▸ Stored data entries
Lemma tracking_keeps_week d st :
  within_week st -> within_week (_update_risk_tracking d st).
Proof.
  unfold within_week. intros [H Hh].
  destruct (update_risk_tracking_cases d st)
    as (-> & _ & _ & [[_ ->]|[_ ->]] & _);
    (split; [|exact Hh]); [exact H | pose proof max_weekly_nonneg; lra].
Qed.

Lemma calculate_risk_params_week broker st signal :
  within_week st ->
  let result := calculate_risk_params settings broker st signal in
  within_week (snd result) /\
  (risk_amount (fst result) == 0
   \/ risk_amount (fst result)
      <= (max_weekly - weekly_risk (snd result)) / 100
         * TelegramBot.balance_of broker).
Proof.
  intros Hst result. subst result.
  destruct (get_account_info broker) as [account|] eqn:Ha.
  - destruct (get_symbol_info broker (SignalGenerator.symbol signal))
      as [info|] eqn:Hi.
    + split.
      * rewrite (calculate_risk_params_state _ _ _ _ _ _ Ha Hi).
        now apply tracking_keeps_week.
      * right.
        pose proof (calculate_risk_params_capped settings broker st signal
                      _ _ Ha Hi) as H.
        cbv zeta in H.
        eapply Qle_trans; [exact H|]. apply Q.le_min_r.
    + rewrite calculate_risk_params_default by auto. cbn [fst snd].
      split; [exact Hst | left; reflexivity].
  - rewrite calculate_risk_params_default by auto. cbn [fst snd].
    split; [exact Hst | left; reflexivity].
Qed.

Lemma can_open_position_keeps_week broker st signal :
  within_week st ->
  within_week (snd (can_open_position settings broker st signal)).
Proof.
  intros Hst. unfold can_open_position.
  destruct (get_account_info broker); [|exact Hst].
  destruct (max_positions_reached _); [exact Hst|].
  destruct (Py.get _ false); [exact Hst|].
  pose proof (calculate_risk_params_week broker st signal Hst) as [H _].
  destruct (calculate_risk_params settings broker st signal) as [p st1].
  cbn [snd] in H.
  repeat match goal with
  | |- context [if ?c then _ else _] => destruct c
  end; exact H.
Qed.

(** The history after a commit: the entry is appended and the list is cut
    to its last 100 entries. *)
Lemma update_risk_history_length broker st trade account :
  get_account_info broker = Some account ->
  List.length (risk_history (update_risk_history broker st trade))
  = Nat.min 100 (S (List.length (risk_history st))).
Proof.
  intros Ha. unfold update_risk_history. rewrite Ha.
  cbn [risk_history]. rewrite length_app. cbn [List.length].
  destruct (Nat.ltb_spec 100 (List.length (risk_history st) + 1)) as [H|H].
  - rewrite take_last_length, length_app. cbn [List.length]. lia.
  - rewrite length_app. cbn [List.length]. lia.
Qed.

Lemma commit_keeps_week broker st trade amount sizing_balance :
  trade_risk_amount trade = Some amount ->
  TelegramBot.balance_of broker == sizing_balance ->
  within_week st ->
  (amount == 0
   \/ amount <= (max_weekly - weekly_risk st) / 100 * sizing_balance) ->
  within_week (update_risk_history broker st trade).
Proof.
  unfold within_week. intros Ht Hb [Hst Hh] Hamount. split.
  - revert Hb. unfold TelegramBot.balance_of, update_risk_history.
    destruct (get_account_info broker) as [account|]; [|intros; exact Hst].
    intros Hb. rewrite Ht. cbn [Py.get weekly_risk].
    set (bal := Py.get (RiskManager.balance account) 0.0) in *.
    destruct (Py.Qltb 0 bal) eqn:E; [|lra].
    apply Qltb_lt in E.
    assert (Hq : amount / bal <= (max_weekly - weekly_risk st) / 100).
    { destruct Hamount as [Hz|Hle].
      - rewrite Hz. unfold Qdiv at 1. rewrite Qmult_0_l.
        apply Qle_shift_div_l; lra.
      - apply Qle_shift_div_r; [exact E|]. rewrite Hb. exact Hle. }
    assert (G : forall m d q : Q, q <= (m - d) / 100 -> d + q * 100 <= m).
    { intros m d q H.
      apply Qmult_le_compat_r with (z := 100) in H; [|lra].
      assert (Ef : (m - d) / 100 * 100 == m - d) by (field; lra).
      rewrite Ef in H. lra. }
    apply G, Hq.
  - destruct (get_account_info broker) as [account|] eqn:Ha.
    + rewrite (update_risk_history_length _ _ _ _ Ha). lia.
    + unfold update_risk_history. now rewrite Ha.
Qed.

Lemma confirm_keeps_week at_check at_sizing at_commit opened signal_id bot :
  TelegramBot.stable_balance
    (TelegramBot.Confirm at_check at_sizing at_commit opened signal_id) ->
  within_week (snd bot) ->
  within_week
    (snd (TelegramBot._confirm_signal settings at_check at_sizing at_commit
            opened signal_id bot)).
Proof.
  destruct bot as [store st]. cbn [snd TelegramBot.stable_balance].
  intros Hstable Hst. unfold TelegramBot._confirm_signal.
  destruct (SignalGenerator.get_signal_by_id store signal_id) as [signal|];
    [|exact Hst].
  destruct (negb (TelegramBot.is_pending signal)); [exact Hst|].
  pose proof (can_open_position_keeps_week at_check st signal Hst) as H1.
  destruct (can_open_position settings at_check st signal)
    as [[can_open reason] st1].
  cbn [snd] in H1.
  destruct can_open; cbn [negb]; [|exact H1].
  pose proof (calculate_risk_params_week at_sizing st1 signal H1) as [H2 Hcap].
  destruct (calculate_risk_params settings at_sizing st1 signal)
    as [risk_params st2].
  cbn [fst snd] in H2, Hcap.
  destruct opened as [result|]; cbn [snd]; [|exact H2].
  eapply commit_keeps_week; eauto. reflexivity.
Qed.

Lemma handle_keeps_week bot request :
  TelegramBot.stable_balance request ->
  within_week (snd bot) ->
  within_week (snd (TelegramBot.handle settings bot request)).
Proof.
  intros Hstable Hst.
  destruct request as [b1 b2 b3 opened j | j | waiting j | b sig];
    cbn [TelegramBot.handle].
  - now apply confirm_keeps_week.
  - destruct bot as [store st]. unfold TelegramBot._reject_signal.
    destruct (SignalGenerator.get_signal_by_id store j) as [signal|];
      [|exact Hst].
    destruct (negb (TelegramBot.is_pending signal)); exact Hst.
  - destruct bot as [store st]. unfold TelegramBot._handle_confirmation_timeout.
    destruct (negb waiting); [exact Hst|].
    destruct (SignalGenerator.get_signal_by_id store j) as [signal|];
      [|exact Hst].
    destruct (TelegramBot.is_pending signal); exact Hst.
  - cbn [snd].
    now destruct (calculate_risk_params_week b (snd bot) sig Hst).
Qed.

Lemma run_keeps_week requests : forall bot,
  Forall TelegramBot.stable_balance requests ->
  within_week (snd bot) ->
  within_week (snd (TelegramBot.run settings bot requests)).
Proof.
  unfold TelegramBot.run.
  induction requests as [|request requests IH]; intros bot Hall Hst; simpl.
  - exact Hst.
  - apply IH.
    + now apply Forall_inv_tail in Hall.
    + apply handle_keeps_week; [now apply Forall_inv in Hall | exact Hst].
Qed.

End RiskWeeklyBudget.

▸ Directions for this task
Once more, write out the entries exactly as they were written.

▸ Answer below
Lemma tracking_keeps_week d st :
  within_week st -> within_week (_update_risk_tracking d st).
Proof.
  unfold within_week. intros [H Hh].
  destruct (update_risk_tracking_cases d st)
    as (-> & _ & _ & [[_ ->]|[_ ->]] & _);
    (split; [|exact Hh]); [exact H | pose proof max_weekly_nonneg; lra].
Qed.

Lemma calculate_risk_params_week broker st signal :
  within_week st ->
  let result := calculate_risk_params settings broker st signal in
  within_week (snd result) /\
  (risk_amount (fst result) == 0
   \/ risk_amount (fst result)
      <= (max_weekly - weekly_risk (snd result)) / 100
         * TelegramBot.balance_of broker).
Proof.
  intros Hst result. subst result.
  destruct (get_account_info broker) as [account|] eqn:Ha.
  - destruct (get_symbol_info broker (SignalGenerator.symbol signal))
      as [info|] eqn:Hi.
    + split.
      * rewrite (calculate_risk_params_state _ _ _ _ _ _ Ha Hi).
        now apply tracking_keeps_week.
      * right.
        pose proof (calculate_risk_params_capped settings broker st signal
                      _ _ Ha Hi) as H.
        cbv zeta in H.
        eapply Qle_trans; [exact H|]. apply Q.le_min_r.
    + rewrite calculate_risk_params_default by auto. cbn [fst snd].
      split; [exact Hst | left; reflexivity].
  - rewrite calculate_risk_params_default by auto. cbn [fst snd].
    split; [exact Hst | left; reflexivity].
Qed.

Lemma can_open_position_keeps_week broker st signal :
  within_week st ->
  within_week (snd (can_open_position settings broker st signal)).
Proof.
  intros Hst. unfold can_open_position.
  destruct (get_account_info broker); [|exact Hst].
  destruct (max_positions_reached _); [exact Hst|].
  destruct (Py.get _ false); [exact Hst|].
  pose proof (calculate_risk_params_week broker st signal Hst) as [H _].
  destruct (calculate_risk_params settings broker st signal) as [p st1].
  cbn [snd] in H.
  repeat match goal with
  | |- context [if ?c then _ else _] => destruct c
  end; exact H.
Qed.

(** The history after a commit: the entry is appended and the list is cut
    to its last 100 entries. *)
Lemma update_risk_history_length broker st trade account :
  get_account_info broker = Some account ->
  List.length (risk_history (update_risk_history broker st trade))
  = Nat.min 100 (S (List.length (risk_history st))).
Proof.
  intros Ha. unfold update_risk_history. rewrite Ha.
  cbn [risk_history]. rewrite length_app. cbn [List.length].
  destruct (Nat.ltb_spec 100 (List.length (risk_history st) + 1)) as [H|H].
  - rewrite take_last_length, length_app. cbn [List.length]. lia.
  - rewrite length_app. cbn [List.length]. lia.
Qed.

Lemma commit_keeps_week broker st trade amount sizing_balance :
  trade_risk_amount trade = Some amount ->
  TelegramBot.balance_of broker == sizing_balance ->
  within_week st ->
  (amount == 0
   \/ amount <= (max_weekly - weekly_risk st) / 100 * sizing_balance) ->
  within_week (update_risk_history broker st trade).
Proof.
  unfold within_week. intros Ht Hb [Hst Hh] Hamount. split.
  - revert Hb. unfold TelegramBot.balance_of, update_risk_history.
    destruct (get_account_info broker) as [account|]; [|intros; exact Hst].
    intros Hb. rewrite Ht. cbn [Py.get weekly_risk].
    set (bal := Py.get (RiskManager.balance account) 0.0) in *.
    destruct (Py.Qltb 0 bal) eqn:E; [|lra].
    apply Qltb_lt in E.
    assert (Hq : amount / bal <= (max_weekly - weekly_risk st) / 100).
    { destruct Hamount as [Hz|Hle].
      - rewrite Hz. unfold Qdiv at 1. rewrite Qmult_0_l.
        apply Qle_shift_div_l; lra.
      - apply Qle_shift_div_r; [exact E|]. rewrite Hb. exact Hle. }
    assert (G : forall m d q : Q, q <= (m - d) / 100 -> d + q * 100 <= m).
    { intros m d q H.
      apply Qmult_le_compat_r with (z := 100) in H; [|lra].
      assert (Ef : (m - d) / 100 * 100 == m - d) by (field; lra).
      rewrite Ef in H. lra. }
    apply G, Hq.
  - destruct (get_account_info broker) as [account|] eqn:Ha.
    + rewrite (update_risk_history_length _ _ _ _ Ha). lia.
    + unfold update_risk_history. now rewrite Ha.
Qed.

Lemma confirm_keeps_week at_check at_sizing at_commit opened signal_id bot :
  TelegramBot.stable_balance
    (TelegramBot.Confirm at_check at_sizing at_commit opened signal_id) ->
  within_week (snd bot) ->
  within_week
    (snd (TelegramBot._confirm_signal settings at_check at_sizing at_commit
            opened signal_id bot)).
Proof.
  destruct bot as [store st]. cbn [snd TelegramBot.stable_balance].
  intros Hstable Hst. unfold TelegramBot._confirm_signal.
  destruct (SignalGenerator.get_signal_by_id store signal_id) as [signal|];
    [|exact Hst].
  destruct (negb (TelegramBot.is_pending signal)); [exact Hst|].
  pose proof (can_open_position_keeps_week at_check st signal Hst) as H1.
  destruct (can_open_position settings at_check st signal)
    as [[can_open reason] st1].
  cbn [snd] in H1.
  destruct can_open; cbn [negb]; [|exact H1].
  pose proof (calculate_risk_params_week at_sizing st1 signal H1) as [H2 Hcap].
  destruct (calculate_risk_params settings at_sizing st1 signal)
    as [risk_params st2].
  cbn [fst snd] in H2, Hcap.
  destruct opened as [result|]; cbn [snd]; [|exact H2].
  eapply commit_keeps_week; eauto. reflexivity.
Qed.

Lemma handle_keeps_week bot request :
  TelegramBot.stable_balance request ->
  within_week (snd bot) ->
  within_week (snd (TelegramBot.handle settings bot request)).
Proof.
  intros Hstable Hst.
  destruct request as [b1 b2 b3 opened j | j | waiting j | b sig];
    cbn [TelegramBot.handle].
  - now apply confirm_keeps_week.
  - destruct bot as [store st]. unfold TelegramBot._reject_signal.
    destruct (SignalGenerator.get_signal_by_id store j) as [signal|];
      [|exact Hst].
    destruct (negb (TelegramBot.is_pending signal)); exact Hst.
  - destruct bot as [store st]. unfold TelegramBot._handle_confirmation_timeout.
    destruct (negb waiting); [exact Hst|].
    destruct (SignalGenerator.get_signal_by_id store j) as [signal|];
      [|exact Hst].
    destruct (TelegramBot.is_pending signal); exact Hst.
  - cbn [snd].
    now destruct (calculate_risk_params_week b (snd bot) sig Hst).
Qed.

Lemma run_keeps_week requests : forall bot,
  Forall TelegramBot.stable_balance requests ->
  within_week (snd bot) ->
  within_week (snd (TelegramBot.run settings bot requests)).
Proof.
  unfold TelegramBot.run.
  induction requests as [|request requests IH]; intros bot Hall Hst; simpl.
  - exact Hst.
  - apply IH.
    + now apply Forall_inv_tail in Hall.
    + apply handle_keeps_week; [now apply Forall_inv in Hall | exact Hst].
Qed.

End RiskWeeklyBudget.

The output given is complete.